### [Task description]
In exact form, set down only those lines of the material that run from its first line to the line with "type class with", inclusive.

───── Records supplied ─────

(* ===== verification/Framework.v ===== *)
(** * Framework: the CAT engine (cat-framework/src/cat.rs and wire_format.rs)

    Command tables, the parser that classifies a frame, the response builder
    and the frame processor, generic over a wire format.  The wire format is a
    type class with the law its clients rely on; [AsciiLineFormat] is the
    Kenwood/Yaesu instance, and [Civ] holds the Icom one. *)

From S2P Require Import Prelude Text Utf8.

Inductive CommandOperation : Type := Query | Set_ | Action | Response.
#[export] Instance CommandOperation_eq_dec : EqDecision CommandOperation.
Proof. solve_decision. Defined.

Record CommandForm : Type := mk_CommandForm {
  operation : CommandOperation; min_len : nat; max_len : nat; form_selector_read : bool }.

Definition fixed (op : CommandOperation) (len : nat) : CommandForm := mk_CommandForm op len len false.
Definition variable_form (op : CommandOperation) (lo hi : nat) : CommandForm :=
  mk_CommandForm op lo hi false.
Definition selector_read (len : nat) : CommandForm := mk_CommandForm Set_ len len true.

Definition matches (f : CommandForm) (op : CommandOperation) (len : nat) : bool :=
  bool_decide (f.(operation) = op) && ((f.(min_len) <=? len) && (len <=? f.(max_len)))%nat.
(* ===== verification/Client.v ===== *)
(** * Client: [CatClient] over a [CatSession] (cat-client/src/client.rs,
    cat-transport-core/src/session.rs)

    The session is an interface: one exchange, and a write that is not
    answered.  The client checks every command against its table before it
    touches the session. *)

From S2P Require Import Prelude Text Utf8 Framework.

(** [CatSession]: each operation returns the session as it leaves it. *)
Class CatSession (S E : Type) : Type := {
  execute : S -> bytes -> S * bytes * result ResponseDisposition E;
  session_send : S -> bytes -> S * result () E }.

(** [CatSession::send]'s default: an exchange whose response is dropped. *)
Definition default_send {S E} (exec : S -> bytes -> S * bytes * result ResponseDisposition E)
    (s : S) (request : bytes) : S * result () E :=
  let '(s, _, r) := exec s request in (s, result_map (fun _ => tt) r).

Inductive ClientError (E : Type) : Type :=
| CUnknownCommand (c : bytes)
| CommandNotReadable (c : bytes)
| CommandNotWritable (c : bytes)
| CProtocolError (k : ProtocolErrorKind)
| Transport (e : E).
Arguments CUnknownCommand {E}.
Arguments CommandNotReadable {E}.
Arguments CommandNotWritable {E}.
Arguments CProtocolError {E}.
Arguments Transport {E}.

Section Client.
  Context {F : Type} `{!CatWireFormat F} {C S E : Type} `{!CatSession S E}.

Record CatClient : Type := mk_CatClient {
  session : S; table : CommandTable C Code; format : F }.

Definition with_session (c : CatClient) (s : S) : CatClient := mk_CatClient s c.(table) c.(format).
Definition set_format (c : CatClient) (f : F) : CatClient := mk_CatClient c.(session) c.(table) f.

Definition validate_code (c : CatClient) (k : Code) : result (CommandDefinition C Code) (ClientError E) :=
  ok_or (table_find c.(table) k) (CUnknownCommand (debug_code k)).

Definition execute_query_bytes (c : CatClient) (wire : bytes)
  : CatClient * result bytes (ClientError E) :=
  let '(s, response, r) := execute c.(session) wire in
  (with_session c s,
   let? disposition := map_err Transport r in
   match disposition with
   | ProtocolError kind => Err (CProtocolError kind)
   | ResponseWritten | NoResponse => Ok response
   end).

Definition execute_query (c : CatClient) (wire : bytes) : CatClient * result text (ClientError E) :=
  let '(c, r) := execute_query_bytes c wire in (c, result_map from_utf8_lossy r).

(** [query_with_param]; [query] is it with no parameter. *)
Definition query_with_param (c : CatClient) (k : Code) (params : bytes)
  : CatClient * result text (ClientError E) :=
  match validate_code c k with
  | Err e => (c, Err e)
  | Ok meta =>
      if negb (is_readable meta) then (c, Err (CommandNotReadable (debug_code k)))
      else execute_query c (encode_request c.(format) k params)
  end.
Definition query (c : CatClient) (k : Code) : CatClient * result text (ClientError E) :=
  query_with_param c k [].

Definition set (c : CatClient) (k : Code) (params : bytes) : CatClient * result () (ClientError E) :=
  match validate_code c k with
  | Err e => (c, Err e)
  | Ok meta =>
      if negb (is_writable meta) then (c, Err (CommandNotWritable (debug_code k)))
      else let '(s, r) := session_send c.(session) (encode_request c.(format) k params) in
           (with_session c s, map_err Transport r)
  end.

Definition query_with_bytes (c : CatClient) (k : Code) (params : bytes)
  : CatClient * result bytes (ClientError E) :=
  match validate_code c k with
  | Err e => (c, Err e)
  | Ok d =>
      if negb (is_readable d) then (c, Err (CommandNotReadable (as_bytes d.(name))))
      else execute_query_bytes c (encode_request c.(format) k params)
  end.
Definition query_bytes (c : CatClient) (k : Code) : CatClient * result bytes (ClientError E) :=
  query_with_bytes c k [].
Definition set_bytes (c : CatClient) (k : Code) (params : bytes)
  : CatClient * result bytes (ClientError E) :=
  match validate_code c k with
  | Err e => (c, Err e)
  | Ok d =>
      if negb (is_writable d) then (c, Err (CommandNotWritable (as_bytes d.(name))))
      else execute_query_bytes c (encode_request c.(format) k params)
  end.
End Client.
Arguments CatClient F {_} C S.

(** ** Against a session that records what it is asked *)

(** A session that answers with a function of the request and keeps a log. *)
Record Recorder : Type := mk_Recorder { log : list bytes; answer : bytes -> bytes }.
Definition recorder_execute (s : Recorder) (request : bytes)
  : Recorder * bytes * result ResponseDisposition string :=
  (mk_Recorder (s.(log) ++ [request]) s.(answer), s.(answer) request, Ok ResponseWritten).
#[export] Instance recorder_session : CatSession Recorder string := {|
  execute := recorder_execute; session_send := default_send recorder_execute |}.

Section Contract.
  Context {F : Type} `{!CatWireFormat F} `{!WireFormatLaws F} {C S E : Type} `{!CatSession S E}.

(** The client never sends what its table does not allow: a read is put on
    the wire only for a command the table has and marks readable, a write only
    for one it marks writable, and then the frame is the one the wire format
    reads back as that command with those parameters; in every other case the
    session is not touched. *)
Theorem client_guards_session (c : CatClient F C S) (k : Code) params :
  (forall c' r, query_with_param (E := E) c k params = (c', r) ->
     (c'.(session) = c.(session) /\ exists e, r = Err e)
     \/ exists d, table_find c.(table) k = Some d /\ is_readable d = true
        /\ c'.(session) = (execute (E := E) c.(session) (encode_request c.(format) k params)).1.1
        /\ (addressable c.(format) c.(table) d params ->
            find_command c.(format) c.(table) (encode_request c.(format) k params) = Ok (d, params)))
  /\ (forall c' r, set (E := E) c k params = (c', r) ->
     (c'.(session) = c.(session) /\ exists e, r = Err e)
     \/ exists d, table_find c.(table) k = Some d /\ is_writable d = true
        /\ c'.(session) = (session_send (E := E) c.(session) (encode_request c.(format) k params)).1
        /\ (addressable c.(format) c.(table) d params ->
            find_command c.(format) c.(table) (encode_request c.(format) k params) = Ok (d, params))).
Proof.
  assert (Hcode : forall d, table_find c.(table) k = Some d -> d.(code) = k).
  { intros d Hd. apply List.find_some in Hd as [_ Hd]. by apply bool_decide_eq_true in Hd. }
  assert (Hfe : forall d, table_find c.(table) k = Some d -> addressable c.(format) c.(table) d params ->
    find_command c.(format) c.(table) (encode_request c.(format) k params) = Ok (d, params)).
  { intros d Hd Ha. rewrite <- (Hcode d Hd). by apply find_encode. }
  split; intros c' r.
  - unfold query_with_param, validate_code. destruct (table_find (table c) k) as [d|] eqn:Hd; cbn [ok_or];
      [|intros [= <- <-]; left; eauto].
    destruct (is_readable d) eqn:Hr; cbn [negb]; [|intros [= <- <-]; left; eauto].
    unfold execute_query, execute_query_bytes.
    destruct (execute (session c) _) as [[s resp] rr] eqn:He. intros [= <- <-]. right. exists d.
    split_and!; auto.
  - unfold set, validate_code. destruct (table_find (table c) k) as [d|] eqn:Hd; cbn [ok_or];
      [|intros [= <- <-]; left; eauto].
    destruct (is_writable d) eqn:Hr; cbn [negb]; [|intros [= <- <-]; left; eauto].
    destruct (session_send (session c) _) as [s rr] eqn:He. intros [= <- <-]. right. exists d.
    split_and!; auto.
Qed.
End Contract.

Definition example_client : CatClient AsciiLineFormat nat Recorder :=
  mk_CatClient (mk_Recorder [] (fun r => r)) [example_definition] ascii_line.

Example client_query_example :
  let '(c, r) := query (E := string) example_client example_definition.(code) in
  c.(session).(log) = [as_bytes "FA;"] /\ r = Ok (txt "FA;").
Proof. vm_compute. auto. Qed.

─────

### [Reply to the task]
(* ===== verification/Framework.v ===== *)
(** * Framework: the CAT engine (cat-framework/src/cat.rs and wire_format.rs)

    Command tables, the parser that classifies a frame, the response builder
    and the frame processor, generic over a wire format.  The wire format is a
    type class with the law its clients rely on; [AsciiLineFormat] is the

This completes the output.